Pour bien saisir les nuances, il faut se pencher sur la manière dont sont calculés chacun de ces indicateurs.


Les biais de l'inflation officielle

Le calcul est réalisé à partir d'un panier de produits censés représenter les dépenses d'une grande partie des ménages américains. C'est une moyenne pondérée en fonction de plusieurs critères :

- La qualité : lorsque la qualité d'un produit augmente mais que son prix est inchangé, on considérera qu'il est en déflation car le rapport prix/qualité a diminué. On paye donc en théorie moins cher pour un produit de même qualité. Si le standard bas-de-gamme s'améliore et que son prix augmente, vous subissez une hausse des prix qui n'est pas considérée dans le calcul de l'inflation.

- L'auto-ascèse : si le prix d'un produit augmente, vous en consommerez probablement moins en privilégiant un autre produit moins onéreux mais qui satisfait les mêmes besoins. Vous ne pouvez plus consommer la même chose et par conséquent votre pouvoir d'achat a diminué. Pourtant, ce changement n'est pas pris en compte dans l'évolution des prix puisque cet ancien produit qui a disparu de vos achats est retiré du panier de biens qui mesure l'inflation.

- La pondération : ici, le biais est évidemment que l'indice pondère fortement certains produits dont le prix baisse mais que vous consommez assez peu, comme l'électronique par exemple.

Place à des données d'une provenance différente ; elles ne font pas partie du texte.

(** X19. Settings read back.  After [PUT /api/settings] has answered 200
    with a settings object, [GET /api/settings], if [fs.readFile] does not
    fail, answers 200 with exactly that object, and caches it.  (The numbers
    of the request are taken to be printed canonically by [parseFloat].) *)
Theorem settings_read_after_write (body : value) (w : write_env) (s : state)
        (e : read_env) (v : value) :
  (forall k n, parseFloat (prop body k) = FFin n -> num_wf n) ->
  fst (putSettings parseFloat body w s) = Json 200 (settings_updated v) ->
  readFile_error e = None ->
  getSettings e (snd (putSettings parseFloat body w s))
  = (Json 200 v,
     with_cache (set_settings v (now e)) (snd (putSettings parseFloat body w s))).
Proof.
  intros Hp Hput Herr. unfold putSettings in *.
  destruct (validSettings parseFloat body) as [vs|err] eqn:Ev; [|discriminate Hput].
  pose proof (validSettings_wf body vs Hp Ev) as Hwf.
  destruct (writeSettings (settings_value vs) w s) as [[[|]|err] s1] eqn:Ew;
    cbn [fst snd] in *; try discriminate Hput.
  injection Hput as <-.
  destruct (write_settings_success _ _ _ _ _ _ Ew) as (Hfile & Hcache).
  unfold getSettings, readSettings, settings_fresh.
  rewrite Hcache, Hfile, Herr. cbn [truthy andb].
  rewrite (parse_stringify _ Hwf). rewrite settings_filters.
  cbn [truthy isArray negb orb]. reflexivity.
Qed.

(** *** What a first read returns *)

Lemma lookup_set_field_same (k : string) (v : value) (fs : list (string * value)) :
  lookup k (set_field k v fs) = Some v.
Proof.
  induction fs as [|[k' v'] fs IH]; cbn [set_field lookup].
  - rewrite String.eqb_refl. reflexivity.
  - destruct (k' =? k)%string eqn:E; cbn [lookup]; rewrite E; [reflexivity | exact IH].
Qed.

Lemma lookup_set_field_other (k k0 : string) (v : value) (fs : list (string * value)) :
  k0 <> k -> lookup k0 (set_field k v fs) = lookup k0 fs.
Proof.
  intros Hne. induction fs as [|[k' v'] fs IH]; cbn [set_field lookup].
  - destruct (String.eqb_spec k k0); [congruence | reflexivity].
  - destruct (String.eqb_spec k' k) as [->|Hk]; cbn [lookup].
    + destruct (String.eqb_spec k k0); [congruence | reflexivity].
    + destruct (k' =? k0)%string; [reflexivity | exact IH].
Qed.

(** X20. What [GET /api/settings] answers when nothing is cached and
    [fs.readFile] does not fail.  Without a settings file, or with one that
    is not JSON or holds [null], it answers 200 with the default settings.
    With a file that holds an object it answers 200 with that object, whose
    [filterCategories] is kept when it is an array and replaced by the
    default categories otherwise, every other property being left as it
    is. *)
Theorem getSettings_first_read (e : read_env) (s : state) :
  settings (cache s) = VNull -> readFile_error e = None ->
  match SETTINGS_FILE (disk s) with
  | None => fst (getSettings e s) = Json 200 (settings_value getDefaultSettings)
  | Some txt =>
      match parse txt with
      | None | Some VNull =>
          fst (getSettings e s) = Json 200 (settings_value getDefaultSettings)
      | Some (VObj fs) =>
          exists fs',
            fst (getSettings e s) = Json 200 (VObj fs') /\
            (forall l, lookup "filterCategories" fs = Some (VArr l) -> fs' = fs) /\
            ((forall l, lookup "filterCategories" fs <> Some (VArr l)) ->
             lookup "filterCategories" fs' = Some default_filters) /\
            (forall k, k <> "filterCategories" -> lookup k fs' = lookup k fs)
      | Some _ => True
      end
  end.
Proof.
  intros Hc Herr. unfold getSettings, readSettings, settings_fresh, settings_fallback.
  rewrite Hc. cbn [truthy andb].
  destruct (SETTINGS_FILE (disk s)) as [txt|]; [|reflexivity].
  rewrite Herr.
  destruct (parse txt) as [[ | b | n | str | l | fs]|]; try exact I; try reflexivity.
  cbn [get_prop].
  assert (Hcond : forall fc : option value,
            (negb (truthy fc) ||
             negb (match fc with Some v => isArray v | None => false end))
            = match fc with Some (VArr _) => false | _ => true end).
  { intros [[ | b | n | str | l | fs0]|]; cbn [isArray negb truthy orb];
      try reflexivity; apply orb_true_r. }
  rewrite Hcond.
  assert (Hrep : exists fs',
            fst (if truthy (Some (assign_filters (VObj fs) default_filters))
                 then (Json 200 (assign_filters (VObj fs) default_filters),
                       with_cache (set_settings
                                     (assign_filters (VObj fs) default_filters)
                                     (now e)) s)
                 else (Json 500 load_failed,
                       with_cache (set_settings
                                     (assign_filters (VObj fs) default_filters)
                                     (now e)) s))
            = Json 200 (VObj fs') /\
            lookup "filterCategories" fs' = Some default_filters /\
            (forall k, k <> "filterCategories" -> lookup k fs' = lookup k fs)).
  { cbn [assign_filters truthy fst]. eexists. split; [reflexivity|].
    split; [apply lookup_set_field_same|].
    intros k Hk. apply lookup_set_field_other. exact Hk. }
  destruct (lookup "filterCategories" fs) as [[ | b | n | str | l | fs0]|] eqn:Efc;
    try (destruct Hrep as (fs' & H1 & H2 & H3); exists fs';
         split; [exact H1|]; split; [intros l0 H; discriminate H|];
         split; [intros _; exact H2 | exact H3]).
  cbn [truthy fst]. exists fs. split; [reflexivity|]. split; [reflexivity|].
  split; [|reflexivity]. intros H. exfalso. apply (H l). reflexivity.
Qed.

End Facts.

(** ** Worked examples, over the reference codec *)

(** A request that changes one colour and one knob. *)
Definition retouch : value :=
  VObj [ ("primaryColor", VStr "#112233");
         ("gridGap", VNum (dec 3 Nil)) ].

Definition quiet (t : Z) : read_env := mkReadEnv t None (fun _ => calm_attempt t).

(** The settings object in a 200 answer of [PUT /api/settings]. *)
Definition answered_settings (r : reply) : value :=
  match r with
  | Json 200 body =>
      match prop body "settings" with
      | Some v => v
      | None => VNull
      end
  | _ => VNull
  end.

Lemma retouch_numbers (k : string) (n : number) :
  parseFloat_plain (prop retouch k) = FFin n -> num_wf n.
Proof.
  unfold prop, retouch. cbn [get_prop lookup].
  destruct ("primaryColor" =? k)%string; [discriminate|].
  destruct ("gridGap" =? k)%string; [|discriminate].
  intros [= <-]. reflexivity.
Qed.

Lemma settings_read_after_write_witness :
  (forall k n, parseFloat_plain (prop retouch k) = FFin n -> num_wf n) /\
  fst (putSettings parseFloat_plain retouch (fun _ => calm_attempt 0)
         (initial 5000 no_files))
  = Json 200 (settings_updated
                (answered_settings
                   (fst (putSettings parseFloat_plain retouch
                           (fun _ => calm_attempt 0) (initial 5000 no_files))))) /\
  readFile_error (quiet 1) = None /\
  getSettings (quiet 1)
    (snd (putSettings parseFloat_plain retouch (fun _ => calm_attempt 0)
            (initial 5000 no_files)))
  = (Json 200 (answered_settings
                 (fst (putSettings parseFloat_plain retouch
                         (fun _ => calm_attempt 0) (initial 5000 no_files)))),
     with_cache
       (set_settings
          (answered_settings
             (fst (putSettings parseFloat_plain retouch
                     (fun _ => calm_attempt 0) (initial 5000 no_files))))
          (now (quiet 1)))
       (snd (putSettings parseFloat_plain retouch (fun _ => calm_attempt 0)
               (initial 5000 no_files)))).
Proof.
  assert (H : fst (putSettings parseFloat_plain retouch (fun _ => calm_attempt 0)
                     (initial 5000 no_files))
              = Json 200 (settings_updated
                  (answered_settings
                     (fst (putSettings parseFloat_plain retouch
                             (fun _ => calm_attempt 0) (initial 5000 no_files))))))
    by (vm_compute; reflexivity).
  split; [exact retouch_numbers|]. split; [exact H|]. split; [reflexivity|].
  exact (settings_read_after_write parseFloat_plain retouch (fun _ => calm_attempt 0)
           (initial 5000 no_files) (quiet 1) _ retouch_numbers H eq_refl).
Defined.

(** The colour and the knob of the request come back. *)
Lemma retouch_read_back :
  match fst (getSettings (quiet 1)
               (snd (putSettings parseFloat_plain retouch (fun _ => calm_attempt 0)
                       (initial 5000 no_files)))) with
  | Json 200 v => prop v "primaryColor" = Some (VStr "#112233") /\
                  prop v "gridGap" = Some (VNum (dec 3 Nil)) /\
                  prop v "headingFontSize" = Some (VNum (dec 4 Nil))
  | _ => False
  end.
Proof. vm_compute. repeat split. Qed.

(** A hand-written settings file with a colour only. *)
Definition bare : state :=
  mkState (mkCache VNull VNull 0 0 5000 None 0) (mkLocks false false)
          (mkDisk None None
                  (Some (stringify (VObj [("primaryColor", VStr "#000000")])))
                  None).

Lemma getSettings_first_read_witness :
  settings (cache bare) = VNull /\ readFile_error (quiet 1) = None /\
  match SETTINGS_FILE (disk bare) with
  | None => fst (getSettings (quiet 1) bare)
            = Json 200 (settings_value getDefaultSettings)
  | Some txt =>
      match parse txt with
      | None | Some VNull =>
          fst (getSettings (quiet 1) bare)
          = Json 200 (settings_value getDefaultSettings)
      | Some (VObj fs) =>
          exists fs',
            fst (getSettings (quiet 1) bare) = Json 200 (VObj fs') /\
            (forall l, lookup "filterCategories" fs = Some (VArr l) -> fs' = fs) /\
            ((forall l, lookup "filterCategories" fs <> Some (VArr l)) ->
             lookup "filterCategories" fs' = Some default_filters) /\
            (forall k, k <> "filterCategories" -> lookup k fs' = lookup k fs)
      | Some _ => True
      end
  end.
Proof.
  split; [reflexivity|]. split; [reflexivity|].
  exact (getSettings_first_read (quiet 1) bare eq_refl eq_refl).
Defined.

(** That file is served with its colour and the default categories. *)
Lemma bare_served :
  fst (getSettings (quiet 1) bare)
  = Json 200 (VObj [ ("primaryColor", VStr "#000000");
                     ("filterCategories", default_filters) ]).
Proof. vm_compute. reflexivity. Qed.

End SettingsRead.

(* ===================================================================== *)
(** * What [parseInt] reads off a number *)
(* ===================================================================== *)

Module Truncation.
Import JS Numbers.








End Truncation.

(* ===================================================================== *)
(** * [POST /api/menu/import] *)
(* ===================================================================== *)

Module MenuImport.
Import JS JSON Store Settings Strings Validate.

- L'omission : certains postes de dépense ne sont simplement pas pris en compte. Certes, il faut faire des choix dans la constitution d'un agrégat, mais lorsqu'on « oublie » des postes de dépense important cela diminue la précision et la justesse des résultats obtenus.

Pour l'indice BigMac

L'étude de The Economist utilise le BigMac pour refléter l'inflation réelle subie puisque rentre dans le processus de production un ensemble de biens et services qui reflète l'état des prix. Cela comprend ainsi l'énergie, les coûts des matières agricoles, la main d'œuvre, le transport, l'immobilier en centre-ville, etc. Egalement, le BigMac est une ration « universelle » car identique pour tous les pays et que tout le monde connaît bien. L'une des limites de cet outil est que le BigMac ne rencontre pas le même engouement en fonction des régions du monde.

Pour le Billion Price Project

Cette mesure a la particularité de ne pas pondérer les différentes données recueillies. Le Billion Price Project, comme son nom l'indique, tient compte d'un « milliard » de prix pour estimer l'inflation. Ces données se trouvent sur Internet, ce qui permet de relever en temps réel les prix de nombreux articles vendus comme ceux de Zara pour l'habillement, par exemple.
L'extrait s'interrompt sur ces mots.